Re: Names for UTF-8 with and without BOM

From: Tex Texin (tex@i18nguy.com)
Date: Sat Nov 02 2002 - 21:04:27 EST

  • Next message: John Cowan: "Re: Names for UTF-8 with and without BOM"

    John Cowan wrote:
    >
    > Tex Texin scripsit:
    >
    > > So when the parser gets JOECODE, I can understand ignoring the signature
    > > and autodetection, but exactly how does it find the first "<"?
    >
    > Well, if it begins with an 00 byte, it can't be UTF-8 or UTF-16 (it might
    > be UTF-32 big-endian, but we'll suppose the parser can't handle that).
    > JOECODE is what's left. At worst it is in some other encoding and/or
    > not well-formed, in which case you expect an error and you get one.
    > Of course the processor knows that "<" is encoded as 0xFF in JOECODE....
    >
    > The point is that signatures don't decode to a character: processors in
    > general, not just XML processors, are expected to skip them.
    >
    > > It must have to try all of the encodings known to it... ugh.
    >
    > In such a bad case, that's all you can do.

    John,

    The bad case is what I was whinging about, since more processors deal
    with more than 3 encodings. Ultimately, because the initial characters
    are fixed, autodetection is not as bad as it is for plaintext, I realize
    that.

    Interestingly, although I didn't study it in detail, looking at rfc 2376
    for prioritization over charset conflicts, it seems to recommend
    stripping the BOM when converting from utf-16 to other charsets (and
    without considering that ucs-4 would like to keep it). (section 5).

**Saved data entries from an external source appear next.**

(** The call once the invitation is found and its code matches. *)
Lemma join_matching_code (group : Group) (invitation : GroupInvitation) :
  fault_findGroup (faults w) = None ->
  lookupGroup db groupID = Some group ->
  fault_findInvitation (faults w) = None ->
  lookupInvitation db groupID (String_ (Email user)) = Some invitation ->
  Code invitation = TrimSpace code ->
  JoinGroupByInvitation w db user groupID code
  = match fault_findUser (faults w), fault_countParticipants (faults w),
          fault_updateGroup (faults w), fault_createParticipant (faults w),
          fault_deleteInvitation (faults w) with
    | None, None, None, None, None =>
        ((Some (redeemedGroup db groupID group), None),
         redeemedStore db groupID user group invitation)
    | Some msg, _, _, _, _
    | None, Some msg, _, _, _
    | None, None, Some msg, _, _
    | None, None, None, Some msg, _
    | None, None, None, None, Some msg =>
        ((None, Some (TransactionError (PlainError msg))), db)
    end.
Proof.
  intros Hg Hlook Hi Hfound Hcode.
  unfold JoinGroupByInvitation, RunInTransaction.
  rewrite (join_until_invitation Hg), Hlook, Hi, Hfound.
  apply String.eqb_eq in Hcode. rewrite Hcode. change (negb true) with false. cbv iota.
  rewrite (join_writes _ invitation Hlook).
  destruct (fault_findUser (faults w)); [ reflexivity | ].
  destruct (fault_countParticipants (faults w)); [ reflexivity | ].
  destruct (fault_updateGroup (faults w)); [ reflexivity | ].
  destruct (fault_createParticipant (faults w)); [ reflexivity | ].
  destruct (fault_deleteInvitation (faults w)); reflexivity.
Qed.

    Also, in considering charset conflicts, 2376 fails to consider conflicts
    between signature and the encoding declaration. (I have a utf-16BE BOM
    and the encoding declaration is for utf-8...).

    I'll have to check for a more up-to-date rfc.

    All in all I agree with you and Michka (yes you were right, I was wrong
    Michael!) that it isn't that big a deal to support a variety of BOMs but
    the world did not need yet another way to sometimes (maybe its there),
    almost (maybe its unique), redundantly (one hopes its redundant and not
    conflicting) declare an encoding.